Haller: For years we have seen a lot of feminine hygiene products, paper towels, and a myriad of weird things getting flushed. But now, since the start of this COVID-19 challenge, we are seeing a great spike in the flushing of ‘alternatives’ to toilet paper.

We are also seeing many more non-flushable cleaning wipes, rubber gloves, face masks and other items being flushed instead of going in the garbage can.

TM: What do you advise people to do during this time?

H: With toilet paper sold out at all stores, people need to consider alternatives. We have to get them to NOT flush them. They must be put into a garbage bag beside the toilet. Then that bag must be tied safely to get into a larger garbage bag for curbside collection.

TM: Can you explain further what the 3 P’s are and why they are important? 

H: For the toilet, the 3 P’s are pee, poop, and paper (strictly toilet paper). For years we have been trying to get out the message that you cannot put anything down the toilet other than the 3P’s and nothing down the sink except (reasonably) dirty water—not fats, oils, or grease.

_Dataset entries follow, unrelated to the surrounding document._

(* ===== verification/Payouts.v ===== *)
(** * Payouts of vesting withdrawals

    What [process_vesting_withdrawals] keeps: [gap], the exact count of votes,
    and stakes whose shares cover what is delegated and still to be withdrawn;
    and that its loops end. *)

From S2P Require Import Prelude Config AccountName Uint128 SafeInt AssetSymbol Asset Manabar MapSum State Ledger Votes Vesting.
From stdpp Require Import gmap strings sorting.
#[local] Open Scope Z_scope.

(** ** Stakes *)

(** Shares and the running withdrawal of a stake: nothing negative, and the
    shares cover what is delegated and still to be withdrawn. *)
Record stake_ok (m : mana_account) : Prop := StakeOk {
  so_shares : 0 <= ma_vesting_shares m < 2 ^ 63;
  so_delegated : 0 <= ma_delegated_vesting_shares m <= ma_vesting_shares m;
  so_rate : 0 <= ma_vesting_withdraw_rate m < 2 ^ 63;
  so_to_withdraw : 0 <= ma_to_withdraw m < 2 ^ 63;
  so_withdrawn : 0 <= ma_withdrawn m <= ma_to_withdraw m;
  so_next : in_u 32 (ma_next_vesting_withdrawal m);
  so_down : ma_next_vesting_withdrawal m ≠ time_point_sec_maximum →
    0 < ma_vesting_withdraw_rate m ∧ (ma_vesting_withdraw_rate m | ma_withdrawn m)
    ∧ ma_delegated_vesting_shares m + (ma_to_withdraw m - ma_withdrawn m) <= ma_vesting_shares m
}.

Definition stakes_ok (d : db) : Prop := ∀ n a, accounts d !! n = Some a → stake_ok (stake a).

Facial tissues should not be flushed and even some triple-ply toilet papers are concerning. For the last several years, we have seen an increase in popularity of so-called ‘flushable’ wipes, but they are NOT flushable as far as the wastewater professionals are concerned.

These items cause clogs. To your toilet, to your sewer line, or to your whole street. This backs up sewage into your home which will demand your evacuation during a lengthy and expensive clean-up. This overflows raw sewage onto the street and into local waterways. This puts wastewater workers at risk unnecessarily.

Although there are concerns with how waste will be handled in the coming weeks, satellite imagery has shown some environmental benefits from the virus.

In China, particularly in Wuhan where the outbreak originally started before spreading internationally, there have been drastic drops in nitrogen dioxide levels. Data shared by NASA shows that nitrogen dioxide levels in eastern and central China have decreased by 10-30 per cent since January.

To combat the spread of COVID-19, driving cars and everyday factory operations, which emit nitrogen oxide, have been shut down across the country. This is presumed to be the reason behind the drop of nitrogen dioxide levels.